In the course of a long tirade, Mme. Camusot de Marville avowed with due circumspection that she was prepared to take almost any son-in-law with her eyes shut. She was even disposed to think that at eight-and-forty or so a man with twenty thousand francs a year was a good match.

"Cecile is in her twenty-third year. If it should fall out so unfortunately that she is not married before she is five or six-and-twenty, it will be extremely hard to marry her at all. When a girl reaches that age, people want to know why she has been so long on hand. We are a good deal talked about in our set. We have come to the end of all the ordinary excuses—'She is so young.—She is so fond of her father and mother that she doesn't like to leave them.—She is so happy at home.—She is hard to please, she would like a good name—' We are beginning to look silly; I feel that distinctly. And besides, Cecile is tired of waiting, poor child, she suffers—"

"In what way?" Pons was noodle enough to ask.

"Why, because it is humiliating to her to see all her girl friends married before her," replied the mother, with a duenna's air.

"But, cousin, has anything happened since the last time that I had the pleasure of dining here? Why do you think of men of eight-and-forty?" Pons inquired humbly.

"This has happened," returned the Presidente. "We were to have had an interview with a Court Councillor; his son is thirty years old and very well-to-do, and M. de Marville would have obtained a post in the audit-office for him and paid the money. The young man is a supernumerary there at present. And now they tell us that he has taken it into his head to rush off to Italy in the train of a duchess from the Bal Mabille. . . . It is nothing but a refusal in disguise. The fact is, the young man's mother is dead; he has an income of thirty thousand francs, and more to come at his father's death, and they don't care about the match for him. You have just come in in the middle of all this, dear cousin, so you must excuse our bad temper."

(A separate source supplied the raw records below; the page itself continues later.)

(** ** The whole pass *)

(** Replacements do not go round in circles: in SSA form the value a phi member
    of a merged edge wraps is available before the phi. *)
Definition members_acyclic : Prop :=
  exists rank : Z -> nat, forall k v w,
    member_entry k v -> member_entry v w -> (rank v < rank k)%nat.

Lemma map_acyclic st ch own : members_acyclic -> merge_inv st ch own ->
  acyclic (ms_value_map st) /\ map_Forall (fun _ x => is_uw 24 x) (ms_value_map st).
Proof.
  intros [rank Hr] Hinv. split.
  - exists rank. intros k v w Hk Hv. eapply Hr; by eapply (mi_map _ _ _ Hinv).
  - intros k v (a & b & n & _ & _ & _ & ->)%(mi_map _ _ _ Hinv). rewrite Arg1_bf.
    apply bf_get_range. lia.
Qed.

(** Block [i] of the result stands for the chain [ch i]. *)
Record chain_block (instrs' : list Z) (bbs' : list BasicBlock) (d' : list bool)
    (ch : Z -> list Z) (own : Z -> Z) (m : gmap Z Z) (i : Z) : Prop := {
  cb_head : exists c, ch i = i :: c;
  cb_nodup : NoDup (ch i);
  cb_link : linked link (ch i);
  cb_maximal : maximal ch i;
  cb_own : forall b, b ∈ ch i -> live0 b /\ own b = i;
  cb_block : exists bb z, bbs' !! Z.to_nat i = Some bb /\ list.last (ch i) = Some z /\
    flat (Segments bb) = body instrs (seg_of bbs) (ch i) /\
    (exists lo, list.last (Segments bb) = Some (lo, (seg_of bbs z).2) /\ lo <= (seg_of bbs z).2) /\
    Successors bb = lsucc z /\ Predecessors bb = own <$> lpred i;
  cb_succs : forall z j, list.last (ch i) = Some z -> j ∈ lsucc z -> del d' j = false;
  cb_preds : forall p, p ∈ lpred i -> list.last (ch (own p)) = Some p;
  cb_instrs : forall k, k ∈ body instrs (seg_of bbs) (ch i) ->
    exists w w', instrs !! Z.to_nat k = Some w /\ instrs' !! Z.to_nat k = Some w' /\
      rewritten m w w';
}.

(** The graph [MergeBasicBlocks] leaves: the chains partition the live blocks. *)
Record merge_result (instrs' : list Z) (bbs' : list BasicBlock) (d' : list bool)
    (ch : Z -> list Z) (own : Z -> Z) (m : gmap Z Z) : Prop := {
  mr_len : length d' = length bbs /\ length bbs' = length bbs /\ length instrs' = length instrs;
  mr_own : forall b, live0 b ->
    in_range bbs (own b) /\ del d' (own b) = false /\ b ∈ ch (own b);
  mr_chain : forall i, in_range bbs i -> del d' i = false ->
    chain_block instrs' bbs' d' ch own m i;
  mr_links : forall a b, link a b -> in_range bbs (own a) /\ del d' (own a) = false /\ next_in (ch (own a)) a b;
  (* the map has the phis of all merged edges, with their operands, and nothing else *)
  mr_map : forall k v, m !! k = Some v -> member_entry k v;
  mr_recorded : forall k v, member_entry k v -> is_Some (m !! k);
  mr_value : forall k v, member_entry k v -> (forall v', member_entry k v' -> v' = v) -> m !! k = Some v;
}.

Lemma live_flat_range st ch own k : cfg_ok -> merge_inv st ch own ->
  k ∈ live_flat (ms_deleted st) 0 (ms_blocks st) -> 0 <= k < vec_size instrs.
Proof.
  intros Hok Hinv (n & b & Hn & Hd & Hk)%elem_live_flat; [|lia]. rewrite Z.add_0_l in Hd.
  assert (Hl : live st (Z.of_nat n)).
  { split; [|done]. apply lookup_lt_Some in Hn. rewrite (mi_blen _ _ _ Hinv) in Hn.
    unfold in_range, vec_size. lia. }
  destruct (mi_chain _ _ _ Hinv _ Hl) as [z Hz]. destruct (ci_segs _ _ _ _ _ Hz) as (bb & Hbb & Hs).
  rewrite Nat2Z.id in Hbb. assert (bb = b) as -> by congruence.
  apply list_elem_of_bind in Hk as ([lo hi] & Hk%elem_seg_indices & Hin).
  destruct (seg_bounds st ch own _ z b _ Hok Hz Hs Hin). cbn in *. lia.
Qed.

Lemma MergeBasicBlocks_result : cfg_ok -> members_acyclic ->
  exists instrs' bbs' d' ch own m,
    MergeBasicBlocks instrs bbs d0 = Ok (instrs', bbs', d') /\
    merge_result instrs' bbs' d' ch own m.
Proof.
  intros Hok Hac. unfold MergeBasicBlocks.
  rewrite live_edges_spec by (apply Hok || apply edge_lists_range, Hok). cbn [mbind Res_bind].
  destruct (merge_all_spec (block_ids bbs) st0 (fun i => [i]) id) as (st & ch & own & E & Hinv & Hmax);
    [done|by apply init_inv|by intros i Hi%elem_of_seqZ|].
  unfold st0 in E. rewrite E. cbn [mbind Res_bind].
  destruct (map_acyclic st ch own Hac Hinv) as [Ha H24].
  destruct (rewrite_blocks_spec (ms_value_map st) Ha H24 (ms_deleted st) (ms_blocks st) 0 instrs)
    as (instrs' & -> & Hlen & Hrw);
    [lia|unfold vec_size; rewrite (mi_blen _ _ _ Hinv), (mi_dlen _ _ _ Hinv); lia|
     intros k; by apply (live_flat_range st ch own)|].
  cbn [mbind Res_bind].
  destruct (store_edges_spec (ms_deleted st) (ms_succ st) (ms_pred st) (ms_blocks st) 0)
    as (bbs' & -> & Hbl & Hst); [lia|unfold vec_size; rewrite (mi_blen _ _ _ Hinv);
      rewrite ?(mi_dlen _ _ _ Hinv), ?(mi_slen _ _ _ Hinv), ?(mi_plen _ _ _ Hinv); lia..|].
  exists instrs', bbs', (ms_deleted st), ch, own, (ms_value_map st). split; [done|].
  assert (forall a b, link a b -> live st (own a) /\ next_in (ch (own a)) a b) as Hlinks.
  { intros a b. apply (link_neighbours st); [done|done|]. intros i [Hi Hd]. apply (Hmax i (conj Hi Hd)). left. by apply elem_of_seqZ. }
  assert (forall k v, member_entry k v -> is_Some (ms_value_map st !! k)) as Hrec.
  { intros k v (a & b & n & Hab & Hn & -> & _). destruct (Hlinks a b Hab) as [Hl Hx].
    by apply (mi_recorded _ _ _ Hinv _ a b Hl Hx). }
  split; [split_and!; [apply Hinv|rewrite Hbl; apply Hinv|done]| | | |apply Hinv|done|].
  { intros b Hb. destruct (mi_own _ _ _ Hinv b Hb) as [[? ?] ?]. done. }
  2: { intros a b Hab. by destruct (Hlinks a b Hab) as [[? ?] ?]. }
  2: { intros k v Hkv Hu. destruct (Hrec k v Hkv) as [v' Hv']. rewrite Hv'. f_equal. apply Hu. by apply (mi_map _ _ _ Hinv). }
  intros i Hi Hd. destruct (mi_chain _ _ _ Hinv i (conj Hi Hd)) as [z Hz].
  destruct (ci_segs _ _ _ _ _ Hz) as (bb & Hbb & Hs). pose proof Hi as [Hi0 _].
  split; try apply Hz.
  - apply (Hmax i (conj Hi Hd)). left. by apply elem_of_seqZ.
  - destruct (Hst _ _ Hbb) as (b' & Hb' & Hseg & Hed). rewrite Z.add_0_l, Z2Nat.id in Hed by lia.
    destruct (Hed Hd) as [Hsu Hpr]. rewrite (ci_succ _ _ _ _ _ Hz) in Hsu.
    rewrite (ci_pred _ _ _ _ _ Hz) in Hpr. injection Hsu as Hsu. injection Hpr as Hpr.
    exists b', z. rewrite Hseg. split_and!; try done; [apply Hz|apply Hs|].
    destruct (si_last _ _ _ _ _ _ Hs) as (lo & Hlo & _). exists lo. split; [done|].
    pose proof (si_nonempty _ _ _ _ _ _ Hs) as Hne. apply last_Some in Hlo as [l' El].
    rewrite El in Hne. apply Forall_app in Hne as [_ Hne]. exact (Forall_inv Hne).
  - intros z' j Hz' Hj. rewrite (ci_last _ _ _ _ _ Hz) in Hz'. injection Hz' as <-.
    by apply (succ_live st ch own Hok Hinv i z j Hz Hj).
  - intros p Hp. apply (pred_last st ch own Hok Hinv i p (conj Hi Hd) Hp).
  - intros k Hk. assert (Hin : k ∈ live_flat (ms_deleted st) 0 (ms_blocks st)).
    { apply elem_live_flat; [lia|]. exists (Z.to_nat i), bb. rewrite Z.add_0_l, Z2Nat.id by lia.
      split_and!; try done. by rewrite (si_body _ _ _ _ _ _ Hs). }
    pose proof (live_flat_range st ch own k Hok Hinv Hin) as Hr. unfold vec_size in Hr.
    destruct (lookup_lt_is_Some_2 instrs (Z.to_nat k)) as [w Hw]; [lia|].
    destruct (Hrw _ _ Hw) as (w' & Hw' & Hyes & _). exists w, w'. split_and!; try done.
    apply Hyes. by rewrite Z2Nat.id by lia.
Qed.
End graph.

(* ===== verification/CfgOutput.v ===== *)
(** * The result of control-flow simplification

    [CFGSimplify] of src/khir/cfg_simplify.cc from end to end: the blocks that
    are left are renumbered in order, their terminators name the new numbers,
    and the output is again a control-flow graph with the entry block first. *)
From S2P Require Import Prelude Opcode Instruction FunctionBuilder CfgSimplify CfgMerge.

(** ** Numbering *)

(** The live blocks in order, the first entry being block [i]. *)
Fixpoint live_ids (deleted : list bool) (i : Z) : list Z :=
  match deleted with
  | [] => []
  | true :: deleted => live_ids deleted (i + 1)
  | false :: deleted => i :: live_ids deleted (i + 1)
  end.

Lemma live_ids_spec d i x : x ∈ live_ids d i <->
  i <= x < i + vec_size d /\ d !! Z.to_nat (x - i) = Some false.
Proof.
  unfold vec_size. revert i. induction d as [|b d IH]; intros i; cbn [live_ids length].
  { split; [by intros ?%not_elem_of_nil|lia]. }
  assert (Hs : forall b', i + 1 <= x ->
    (b' :: d) !! Z.to_nat (x - i) = d !! Z.to_nat (x - (i + 1))).
  { intros b' ?. by replace (Z.to_nat (x - i)) with (S (Z.to_nat (x - (i + 1)))) by lia. }
  destruct b; rewrite ?elem_of_cons, IH.
  - split.
    + intros [? ?]. rewrite Hs by lia. split; [lia|done].
    + intros [? H]. destruct (decide (x = i)) as [->|]; [by rewrite Z.sub_diag in H|].
      rewrite Hs in H by lia. split; [lia|done].
  - split.
    + intros [->|[? ?]]; [rewrite Z.sub_diag; split; [lia|done]|]. rewrite Hs by lia. split; [lia|done].
    + intros [? H]. destruct (decide (x = i)) as [->|]; [by left|right].
      rewrite Hs in H by lia. split; [lia|done].
Qed.

Lemma live_ids_ge d i n x : live_ids d i !! n = Some x -> i + Z.of_nat n <= x.
Proof.
  revert i n. induction d as [|[] d IH]; intros i n; cbn [live_ids]; [done| |].
  - intros H%IH. lia.
  - destruct n as [|n]; [intros [= ->]; lia|]. intros H%IH. lia.
Qed.

Lemma live_ids_nodup d i : NoDup (live_ids d i).
Proof.
  revert i. induction d as [|[] d IH]; intros i; cbn [live_ids]; [apply NoDup_nil_2|done|].
  apply list.NoDup_cons. split; [|done]. rewrite live_ids_spec. lia.
Qed.

(** [bb_idx] maps a live block to its position. *)
Lemma number_blocks_spec d i new x k : number_blocks d i new !! x = Some k <->
  exists n, k = new + Z.of_nat n /\ live_ids d i !! n = Some x.
Proof.
  revert i new. induction d as [|[] d IH]; intros i new; cbn [number_blocks live_ids].
  - rewrite lookup_empty. split; [done|by intros (n & _ & ?)].
  - apply IH.
  - rewrite lookup_insert_Some, IH. split.
    + intros [[<- <-]|[_ (n & -> & Hn)]]; [exists O; split; [lia|done]|].
      exists (S n). split; [lia|done].
    + intros ([|n] & -> & Hn).
      * injection Hn as ->. left. split; [done|lia].
      * right. split; [|exists n; split; [lia|done]].
        assert (x ∈ live_ids d (i + 1)) as Hx%live_ids_spec by (by eapply list_elem_of_lookup_2).
        lia.
Qed.

Lemma number_blocks_live d x : x ∈ live_ids d 0 -> exists k,
  number_blocks d 0 0 !! x = Some k /\ 0 <= k <= x /\ live_ids d 0 !! Z.to_nat k = Some x.
Proof.
  intros [n Hn]%list_elem_of_lookup_1. exists (Z.of_nat n). pose proof (live_ids_ge _ _ _ _ Hn).
  split_and!; [|lia|lia|by rewrite Nat2Z.id]. apply number_blocks_spec. by exists n.
Qed.

Section output.
Context (d : list bool).
Local Abbreviation heads := (live_ids d 0).

(** Block [t] of the old numbering is block [k] of the new one. *)
Definition at_pos (t k : Z) : Prop := 0 <= k /\ heads !! Z.to_nat k = Some t.

Lemma at_pos_fun l k1 k2 : Forall2 at_pos l k1 -> Forall2 at_pos l k2 -> k1 = k2.
Proof.
  intros H. revert k2. induction H as [|t k l ks [Hk0 Hk] _ IH]; intros k2 H2.
  { by apply Forall2_nil_inv_l in H2. }
  apply Forall2_cons_inv_l in H2 as (k' & ks' & [Hk0' Hk'] & H2 & ->).
  f_equal; [|by apply IH].
  pose proof (NoDup_lookup _ _ _ _ (live_ids_nodup d 0) Hk Hk'). lia.
Qed.

Lemma head_live x : x ∈ heads -> vec_at d x = Ok false.
Proof.
  intros [? H]%live_ids_spec. rewrite Z.sub_0_r in H. apply vec_at_Ok. split; [lia|done].
Qed.

Lemma bb_at_head x : x ∈ heads -> exists k,
  bb_at (number_blocks d 0 0) x = Ok k /\ at_pos x k /\ k <= x.
Proof.
  intros (k & Hk & ? & ?)%number_blocks_live. exists k. unfold bb_at. rewrite Hk.
  split; [done|]. split; [split; [lia|done]|lia].
Qed.

Lemma renumber_spec l : (forall x, x ∈ l -> x ∈ heads) ->
  exists ks, renumber d (number_blocks d 0 0) l = Ok ks /\ Forall2 at_pos l ks.
Proof.
  induction l as [|x l IH]; intros Hl; cbn [renumber]; [by exists []|].
  rewrite head_live by (apply Hl; by left). cbn [mbind Res_bind].
  destruct (bb_at_head x) as (k & -> & Hk & _); [apply Hl; by left|]. cbn [mbind Res_bind].
  destruct IH as (ks & -> & Hks); [intros; apply Hl; by right|].
  exists (k :: ks). split; [done|]. by constructor.
Qed.

Definition end_of (b : BasicBlock) : Z := default (-1) (snd <$> list.last (Segments b)).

While Pons was casting about for the complimentary answer which invariably occurred to him too late when he was afraid of his host, Madeleine came in, handed a folded note to the Presidente, and waited for an answer. The note ran as follows:

"DEAR MAMMA,—If we pretend that this note comes to you from papa
at the Palais, and that he wants us both to dine with his friend
because proposals have been renewed—then the cousin will go, and
we can carry out our plan of going to the Popinots."

"Who brought the master's note?" the Presidente asked quickly.

"A lad from the Salle du Palais," the withered waiting woman unblushingly answered, and her mistress knew at once that Madeleine had woven the plot with Cecile, now at the end of her patience.